TRY IT =
Give back exactly the lines of the material below that start at the line containing "exists (SeqScanExecutor out" and end at the line containing "- cbn [Init].", and no others.

INPUT FOR THIS TASK =
Lemma scan_opens depth out predicate it outs :
  scan_rows out predicate tm (scan (heap_entries c)) = Ok outs →
  opens X 0 0 true (S depth) (SeqScanExecutor out predicate (Some tm) it) (Some <$> outs).
Proof.
  intros E. unfold scan_rows in E. destruct (select_rows _ _) as [rows| | |] eqn:Es; try done. cbn in E.
  intros Y e HXY HF _ HQ. destruct (extends_heap _ _ _ _ HXY HR HCl) as [HR' HCl'].
  destruct (start_run e n _ _ _ (table tm) c fuel (proj1 HQ) HR' HF) as (e' & Ei & S' & RS' & _); [|done|done|].
  { eapply Forall_impl; [exact HRd|]. intros x. apply readable_query, HQ. }
  exists (SeqScanExecutor out predicate (Some tm) (Some (MkIterator (table tm) (shown (heap_entries c))))), Y, e'.
  split; [|split; [by eapply rests_read|split; [apply grows_refl|split; [|done]]]].
  - cbn [Init]. unfold start_scan, mbind, st_mbind. cbn [st_lift deref]. by rewrite Ei.
  - eapply streams_extend; [exact HXY|].
    eapply scan_streams; [|done|done|done]. split; [|done]. intros r x l'. apply at_entry_head.
Qed.
End scan.

(** *** Limits *)
Lemma limit_streams X d l : ∀ depth limit offset x em sk,
  streams X d depth x l → 0 ≤ em → 0 ≤ sk → em + Z.of_nat limit < 2 ^ 32 - 1 → sk + Z.of_nat offset < 2 ^ 32 →
  streams X d (S depth) (LimitExecutor (em + Z.of_nat limit) (sk + Z.of_nat offset) x em sk) (limit_rows limit offset l).
Proof.
  induction l as [|o l IH]; intros depth limit offset x em sk HS Hem Hsk Hl Ho.
  - cbn [limit_rows streams]. intros Y e HXY HF Q. destruct (HS Y e HXY HF Q) as (x' & dn & er & e' & E & Q' & _ & HE & HD).
    destruct er; eexists _, _, _, e'; cbn [Next]; rewrite (st_bind_run _ _ _ _ _ E); cbn [snd fst limit_step res_err res_done res_tuple];
      (split; [reflexivity|]); (split; [done|]); (split; [done|]); (split; [|done]); [apply orb_true_r|done].
  - cbn [streams] in HS. destruct o as [t|]; cbn [limit_rows].
    2: { intros Y e HXY HF Q. destruct (HS Y e HXY HF Q) as (x' & e' & E & Q' & _). eexists _, _, _, e'.
         cbn [Next]. rewrite (st_bind_run _ _ _ _ _ E). by split. }
    destruct offset as [|offset].
    + destruct limit as [|limit].
      * intros Y e HXY HF Q. destruct (HS Y e HXY HF Q) as (x' & e' & E & Q' & _). eexists _, _, _, e'.
        cbn [Next]. rewrite (st_bind_run _ _ _ _ _ E). cbn [snd fst limit_step res_err res_done res_tuple].
        rewrite (proj2 (Z.ltb_ge sk _)) by lia. rewrite u32_small by (unfold in_u32; lia).
        rewrite (proj2 (Z.ltb_lt (em + Z.of_nat 0) (em + 1))) by lia. by split.
      * cbn [streams]. intros Y e HXY HF Q. destruct (HS Y e HXY HF Q) as (x' & e' & E & Q' & _ & HS').
        exists (LimitExecutor (em + 1 + Z.of_nat limit) (sk + Z.of_nat 0) x' (em + 1) sk), e'.
        split; [|split; [done|split; [done|apply IH; (done || lia)]]].
        cbn [Next]. rewrite (st_bind_run _ _ _ _ _ E). cbn [snd fst limit_step res_err res_done res_tuple].
        rewrite (proj2 (Z.ltb_ge sk _)) by lia. rewrite u32_small by (unfold in_u32; lia).
        rewrite (proj2 (Z.ltb_ge (em + Z.of_nat (S limit)) (em + 1))) by lia.
        by replace (em + Z.of_nat (S limit)) with (em + 1 + Z.of_nat limit) by lia.
    + cbn [streams]. intros Y e HXY HF Q. destruct (HS Y e HXY HF Q) as (x' & e' & E & Q' & _ & HS').
      exists (LimitExecutor (em + Z.of_nat limit) (sk + 1 + Z.of_nat offset) x' em (sk + 1)), e'.
      split; [|split; [done|split; [done|apply IH; (done || lia)]]].
      cbn [Next]. rewrite (st_bind_run _ _ _ _ _ E). cbn [snd fst limit_step res_err res_done res_tuple].
      rewrite (proj2 (Z.ltb_lt sk _)) by lia. rewrite u32_small by (unfold in_u32; lia).
      by replace (sk + Z.of_nat (S offset)) with (sk + 1 + Z.of_nat offset) by lia.
Qed.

SOLUTION FOR THIS TASK =
  exists (SeqScanExecutor out predicate (Some tm) (Some (MkIterator (table tm) (shown (heap_entries c))))), Y, e'.
  split; [|split; [by eapply rests_read|split; [apply grows_refl|split; [|done]]]].
  - cbn [Init]. unfold start_scan, mbind, st_mbind. cbn [st_lift deref]. by rewrite Ei.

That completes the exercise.